The biocompatible patch, introduced in a study published by Proceedings of the National Academy of Sciences (PNAS) last year, is roughly the size of a quarter and is embedded with microneedles the width of a human hair. Each of the needles is loaded with glucose-sensing enzymes and insulin, and if the enzymes sense a drop in the blood’s glucose, the insulin is released into the blood stream. The patch’s proof-of-concept study, using mouse models, found that it could regulate glucose levels for up to 9 hours, said the researchers in a press release.
According to Zhen Gu, a professor in the joint UNC/NCS department of bioengineering and co-senior author of the study, the system works quickly to correct glucose imbalances, is relatively simple to use, and is less painful than daily injections. John Buse, director of the UNC Diabetes Care Center, added that the patches can be customized to suit each patient’s individual needs.
“The whole system can be personalized to account for a diabetic’s weight and sensitivity to insulin,” said Buse, “so we could make the smart patch even smarter.”
In their latest advance, researchers have swapped out synthetic insulin for natural live beta cells — the part of the body responsible for producing insulin, and a study of the updated patch was recently published in Advanced Materials.
Diabetes is caused by damaged or underperforming beta cells, said researchers, but attempts to transplant healthy beta cells into diabetic patients are rarely successful, because the cells are rejected by the patient’s immune system.

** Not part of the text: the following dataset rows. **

Lemma sample_queue_reachable : rtc pstep (pool_start sample_pool) sample_queue.
Proof.
  unfold sample_queue. do 3 (eapply rtc_r; [|apply (do_enter_step _ _ false); vm_compute; reflexivity]).
  apply rtc_refl.
Qed.

(** Closing the pool strands waiters: there is a run after which the pool is closed,
    no slot is held, no token is under way, and a goroutine is still queued; nothing
    but the cancellation of its own context can move it. *)
Theorem Close_strands_waiter : ∃ s,
  rtc pstep (pool_start sample_pool) s ∧
  p_closed (pool s) = true ∧ held s = [] ∧ tokens s = ∅ ∧ woken s = [] ∧
  hp_waiters (getHost "h" (pool s)) = [2%nat] ∧ parked s !! 2%nat = Some "h"%string.
Proof.
  exists stranded. split; [|split_and!; vm_compute; reflexivity].
  unfold stranded. eapply rtc_r; [|apply (do_enter_step _ _ true); vm_compute; reflexivity].
  eapply rtc_r; [|apply p_wake; vm_compute; reflexivity].
  eapply rtc_r; [|apply do_release_step; vm_compute; reflexivity].
  eapply rtc_r; [|apply p_close]. apply sample_queue_reachable.
Qed.

(** ** Witnesses *)

Lemma Pool_limit_witness :
  hp_inUse (getHost "h" (pool sample_queue)) = cnt "h" (held sample_queue) ∧
  cnt "h" (held sample_queue) + Z.of_nat (IdleCount "h" (pool sample_queue))
  <= MaxPerHost (p_cfg (pool sample_queue)).
Proof. apply (Pool_limit sample_pool sample_queue "h" sample_queue_reachable). Defined.

Lemma Pool_no_stranded_waiter_witness :
  parked sample_queue !! 1%nat = Some "h"%string ∧
  MaxPerHost (p_cfg (pool sample_queue))
  <= cnt "h" (held sample_queue) + in_flight_wakes "h" sample_queue.
Proof.
  apply (Pool_no_stranded_waiter sample_pool sample_queue "h" 1 sample_queue_reachable).
  - vm_compute. reflexivity.
  - assert (hp_waiters (getHost "h" (pool sample_queue)) = [1%nat; 2%nat]) as E by (vm_compute; reflexivity).
    rewrite E. left.
Defined.

Lemma release_then_acquire_witness : ∃ p1 p2,
  acquire_enter 5 "h" 1 p1 = (AIdle 9 false, p2).
Proof.
  destruct (release_then_acquire (set_host "h" {| hp_idle := []; hp_inUse := 1; hp_waiters := [] |}
    (NewPool sample_pool)) "h" 9 3 5 None
    (snd (release 3 "h" 9 false (set_host "h" {| hp_idle := []; hp_inUse := 1; hp_waiters := [] |}
      (NewPool sample_pool)))) 1) as (p2 & E & _);
    [reflexivity|by eexists|vm_compute; reflexivity|vm_compute; discriminate|]. eexists _, p2. exact E.
Defined.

“This study provides a potential solution for the tough problem of rejection, which has long plagued studies on pancreatic cell transplants for diabetes,” said Gu in a recent press release. “Plus it demonstrates that we can build a bridge between the physiological signals within the body and these therapeutic cells outside the body to keep glucose levels under control.”
In the updated system, beta cells are activated by “glucose-signal amplifiers,” which contain three chemicals to ensure that the cells respond to raised glucose levels. Because the beta cells remain outside the body, explained Gu, there is no risk of immune system rejection. Beta cell patches placed on mouse models regulated glucose for 10 hours.
Buse noted that the system is still in its preliminary stages and has not yet been tested on humans, and he told the Washington Post last year, “It will take years to work out whether this actually will work well in humans. But if it did, it would be amazing.”